Nesta pandemia (pandemônio para muitos) tive tempo suficiente para me dar conta de que aprendi muitas coisas.

A alguns meses de completar 70 anos, percebi, sobretudo, que estava vivendo muito pouco para mim mesma e em excesso para o cotidiano que me engolia. Tenho certeza de que o mesmo deve estar acontecendo com muitas pessoas. Não é um privilégio meu. Parece óbvio, mas, se algum item servir para você, quem sabe, também faça você repensar em algumas coisas.

Aprendi que, quieta, no silêncio do isolamento, o aprendizado se torna, muitas vezes, mais perene. Eu tinha me esquecido disso, embora tenha feito, no passado, algumas reclusões espontâneas, mas acho que não foi o suficiente para ter aprendido tanto ou, quem sabe, a sabedoria da idade me fez mais esperta e consciente.

Então, nesta reclusão que também é uma escolha consciente - embora irrefutável pelas circunstância - aprendi melhor, aproveitando as vantagens do isolamento.

Aprendi que certas dores físicas que a velhice nos traz são inevitáveis, mas que temos o direito de evitar ou saber cuidar melhor das dores emocionais.

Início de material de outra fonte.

(* ===== verification/Transcript.v ===== *)
(** * Reading the transcript back

    Models [crates/core/src/ports/transcript.rs]: the view of a turn's messages
    a tool may read, the pages it is read in, and what a page says of where its
    bytes came from.  Offsets are natural numbers; the source's saturating
    addition differs from theirs only past the largest address, which no string
    reaches.  The task-locals that say who is asking are arguments. *)

From S2P Require Import Prelude Json Messages ToolRouting ToolProvenance.

#[local] Open Scope nat_scope.

Definition TRANSCRIPT_READ_MAX_BYTES : nat := 20 * 1024.

Record TranscriptEntry := { te_id : string; te_role : Role; te_content : string; te_tool_name : option string }.

Record TranscriptData := {
  entries : list TranscriptEntry;
  by_id : gmap string nat;
  call_names : gmap string string
}.

Definition TranscriptData_default : TranscriptData := {| entries := []; by_id := ∅; call_names := ∅ |}.

Record TranscriptView := { view_user : string; view_conversation : string; data : TranscriptData }.

Definition TranscriptView_new (user conversation : string) : TranscriptView :=
  {| view_user := user; view_conversation := conversation; data := TranscriptData_default |}.

(** ** Taking messages in *)

Definition add_calls (m : Message) (names : gmap string string) : gmap string string :=
  if bool_decide (role m = Assistant) then foldl (λ acc c, <[call_id c := call_name c]> acc) names (tool_calls m) else names.

Definition absorb_message (d : TranscriptData) (m : Message) : TranscriptData :=
  let names := add_calls m (call_names d) in
  {| entries := entries d ++ [{| te_id := id m; te_role := role m; te_content := content m;
                                 te_tool_name := i ← tool_call_id m; names !! i |}];
     by_id := <[id m := length (entries d)]> (by_id d);
     call_names := names |}.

Aprendi que há, de verdade, pessoas que realmente se preocupam comigo. Muito mais do que eu imaginava! E sou muito grata a elas e à vida por isso. Eu já sabia que tinha amigos de verdade. Isso eu não aprendi, mas aprendi quais, de fato, são meus melhores amigos.

Aprendi que tenho tempo para sorrir para o meu espelho e não apenas para as pessoas. Preciso fazer mais isso. Na minha idade, é uma descoberta de ouro! Com essa descoberta, aprendi que as dores da alma são para serem, primeiro, vividas, depois digeridas e transmutadas para que não apaguem o sorriso interior.

Aprendi a me dar tempo de voltar a ler pelo menos um pouquinho todos os dias, em vez de engolir um livro todo, num final de semana, por falta de tempo. Assim, aprendi que chegou a hora de trabalhar menos e respirar mais.

Aprendi que é melhor, muito melhor comer em casa do que na rua e que cozinhar não dá tanto trabalho quanto parece.

Aprendi a varrer a casa logo de manhã, enquanto a poeira está assentada... e passei a fazer isso também com meus problemas.

Aprendi a voltar a ouvir música, enquanto limpo a casa ou cozinho.

Aprendi a planejar cada dia, logo que acordo, só para ficar mais divertido ter de mudar o roteiro mil vezes, no decorrer das horas.

Aprendi, sobretudo, que me divirto muito comigo mesma e isso é incrível.

Eu sabia que as pessoas não devem ser “consertadas”, mas a novidade é que aprendi que, se eu tenho de “consertar” alguma coisa em mim mesma, é preciso ter meu coração como mestre e não pessoas ou circunstâncias. Eu já sabia disso, mas tinha me esquecido e foi bom me lembrar. De brinde, aprendi que não cabe apenas a mim aceitar as pessoas como elas são: a recíproca também é verdadeira.

De repente, percebi que foram precisos mais de 100 dias para me dar conta de que existe uma fila enorme de coisas que aprendi, mas principalmente, aprendi que a vida é bela justamente porque é para ser vivida por dentro e não em decorrência da pandemia ou do pandemônio de coisas ou de pessoas que nos cercam.